Llegué al hotel y me fui a buscar algún restaurante para poder cenar. El lugar es inmenso, tan grande que si queres te pasan a buscar en un carrito para llevarte al lloby. Casi no había probado bocado durante el día, un desayuno muy temprano, otro café en el avión con un panqueque triste sin relleno y un hot dog con una soda en el aeropuerto. 
Fui al restaurante Atlantis porque era el único que te aceptaba sin reserva, en los otros hay que reservar durante el día. Toda la comida del buffet era árabe: keppe, tabbuleh, hummus, falafel, mucha berenjena, almendras y masa filo y todo con música en árabe de fondo.

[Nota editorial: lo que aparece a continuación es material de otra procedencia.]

Lemma node_ping_live b : node_live b b (Ping config) (λ _ r _, r = None).
Proof.
  intros n n0 r n' n0' Hb Hal Hr. unfold Ping in Hr. inv_bind Hr as ba s1 H1. injection H1 as <- <-.
  simpl in Hr. rewrite Hb in Hr. apply net_inv in Hr as (n1 & H1 & [= -> ->]).
  by apply (ping_alive b) in H1 as [-> Hal1].
Qed.

Lemma node_promote_live b :
  node_live b true (SetToMainRole config) (λ _ r n', r = None ∧ mn_memgraphRole n' = "").
Proof.
  intros n n0 r n' n0' Hb Hal Hr. unfold SetToMainRole in Hr.
  inv_bind Hr as ba s1 H1. injection H1 as <- <-. simpl in Hr. rewrite Hb in Hr.
  inv_bind Hr as e s1 H1. apply net_inv in H1 as (n1 & H1 & ->).
  apply (promote_alive b) in H1 as [-> Hal1]; [|done]. inv_bind Hr as u s2 H2.
  injection H2 as _ <-. by injection Hr as <- <- <-.
Qed.

(** ** The controller before a failover

    The target is [t], its node is [main], and the standby is the other pod. *)
Context (t : Z) (main : MemgraphNode) (id : string * string).

Definition standby (b : bool) (s : Ctl W) : Prop :=
  ctl_targetMainIndex s = t ∧ node_at s (GetPodName config t) = Some main ∧
  (∃ n, node_at s podName = Some n ∧ node_id n = id) ∧ alive b (ctl_net s).

Context (Hpod : podName = GetPodName config (int32 (1 - t))).
Context (Hid : id.2 ≠ "" ∧ a = id.2 +:+ ":7687") (Ht : t = 0%Z ∨ t = 1%Z).
(** The replica list cached for the main allows a failover. *)
Context (Hrole : mn_memgraphRole main = "main") (Hcached : mn_hasReplicasInfo main = true)
  (Hallow : check_replicas (replace_all "-" "_" id.1) podName (mn_replicasInfo main) = None).

Lemma standby_index b s : standby b s → GetTargetMainIndex config configMapName s = (Ret (Ok t), s).
Proof.
  intros (Hi & _). rewrite GetTargetMainIndex_loaded by (rewrite Hi; destruct Ht; lia). by rewrite Hi.
Qed.

Lemma standby_ne : GetPodName config t ≠ podName.
Proof. rewrite Hpod. intros Heq. symmetry in Heq. by eapply sync_pod_ne. Qed.

Lemma id_bolt n : node_id n = id → GetBoltAddress n = Ok a.
Proof.
  destruct Hid as [Hne Heq]. intros Hn. unfold GetBoltAddress. rewrite Heq, <- Hn. simpl.
  rewrite <- Hn in Hne. by rewrite bool_decide_eq_false_2.
Qed.
Definition with_ctl (s : Ctl W) p : Process W :=
  mkProcess s (pr_cancelled p) (pr_run p) (pr_probe p) (pr_reconcile p) (pr_failover p)
    (pr_handler p) (pr_end p).
Definition with_run (cancelled : bool) (r : run_loop) p : Process W :=
  mkProcess (pr_ctl p) cancelled r (pr_probe p) (pr_reconcile p) (pr_failover p) (pr_handler p)
    (pr_end p).
Definition with_probe (l : probe_loop) p : Process W :=
  mkProcess (pr_ctl p) (pr_cancelled p) (pr_run p) l (pr_reconcile p) (pr_failover p)
    (pr_handler p) (pr_end p).
Definition with_workers (r f : worker) p : Process W :=
  mkProcess (pr_ctl p) (pr_cancelled p) (pr_run p) (pr_probe p) r f (pr_handler p) (pr_end p).
Definition with_handler (cancelled : bool) (h : signal_handler) p : Process W :=
  mkProcess (pr_ctl p) cancelled (pr_run p) (pr_probe p) (pr_reconcile p) (pr_failover p) h
    (pr_end p).
Definition with_end (e : ending) p : Process W :=
  mkProcess (pr_ctl p) (pr_cancelled p) (pr_run p) (pr_probe p) (pr_reconcile p) (pr_failover p)
    (pr_handler p) (Some e).
End setters.

(** When [main] reaches its wait: the prober's goroutine and the workers have
    been started. *)
Definition launched {W} (s : Ctl W) : Process W :=
  mkProcess s false RunSelect ProbeRound WorkerSelect WorkerSelect HandlerWaits None.

Section Process.
Context {W : Type} `{World W}.
Context (config : Config) (configMapName : string) (rg : bool).

#[local] Abbreviation run_op := (run_op config configMapName).
#[local] Abbreviation Run_tick := (Run_tick config configMapName).
(* ===== verification/Concurrency.v ===== *)
(** * The controller under concurrency

    The threads of Goroutines.v in a pool, with the contract of Contract.v as
    what every step may do.  A thread that holds [operationMu] knows the target
    index, the identity of the nodes and whether the read/write gateway is
    closed ([Key]); the other threads leave that alone, except that a preStop
    request may close the gateway at any time ([steady]).

    So the contract holds for every interleaving of the actions, not only of
    whole operations: a failover that other goroutines interrupt still promotes
    the right pod behind a closed gateway.  What does not survive is the promise
    of the preStop hook that the gateway stays closed. *)

From stdpp Require Import relations.
From S2P Require Import Prelude.
From S2P Require Import GoStrings.
From S2P Require Import DataInfo.
From S2P Require Import Pods.
From S2P Require Import Config.
From S2P Require Import World.
From S2P Require Import MemgraphClient.
From S2P Require Import MemgraphNode.
From S2P Require Import GatewayServer.
From S2P Require Import Metrics.
From S2P Require Import Queues.
From S2P Require Import LeaderElection.
From S2P Require Import ProberState.
From S2P Require Import ControllerState.
From S2P Require Import Controller.
From S2P Require Import Sim.
From S2P Require Import Failover.
From S2P Require Import Cluster.
From S2P Require Import Health.
From S2P Require Import Reconcile.
From S2P Require Import Prober.
From S2P Require Import HttpApi.
From S2P Require Import Contract.
From S2P Require Import Threads.
From S2P Require Import System.
From S2P Require Import Goroutines.

(** What the holder of the mutex knows. *)
Record Key := mkKey {
  key_target : Z;
  key_nodes : node_ids;
  key_closed : bool;   (* the read/write gateway has no upstream *)
}.

Definition key_names (κ : Key) : gset string := dom (default ∅ (key_nodes κ)).

Section Concurrency.
Context {W : Type} `{World W} `{!WorldOrder W}.
Context (config : Config) (configMapName : string) (rg : bool).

Le pregunto al muchacho si todos los días sirven comida árabe y me dice que la cena es temática: que a veces la comida es la local, o sea panameña, otras veces peruana, otras colombiana, mediterránea o "de los setenta". Yo le pregunto que sirven la noche "de los setenta" y me dice¨: hamburguesas, papas fritas, pero lo más sabroso aunque hay que tener cuidado porque son muy picantes, son las alitas de cerdo, eso si es lo mas rico.

sábado

Jack

Jack Layton estuvo enfermo un par de meses de un cáncer fulminante y envejeció muy rápido frente a los ojos de todos. Estaba en lo más alto de su carrera política, fue el que hizo que un partido chiquito de izquierda (el NDP) llegase a tener 100 escaños en el parlamento canadiense sacándole la mayor parte de los votos al separatista Bloc Québécois. En Toronto, su ciudad, la gente lo llora en las calles. Hoy fue su funeral y la forma de honrarlo fue seguir el cortejo cada uno en su bicicleta y de vez en cuando hacer sonar las campanitas. Yo estuve allí.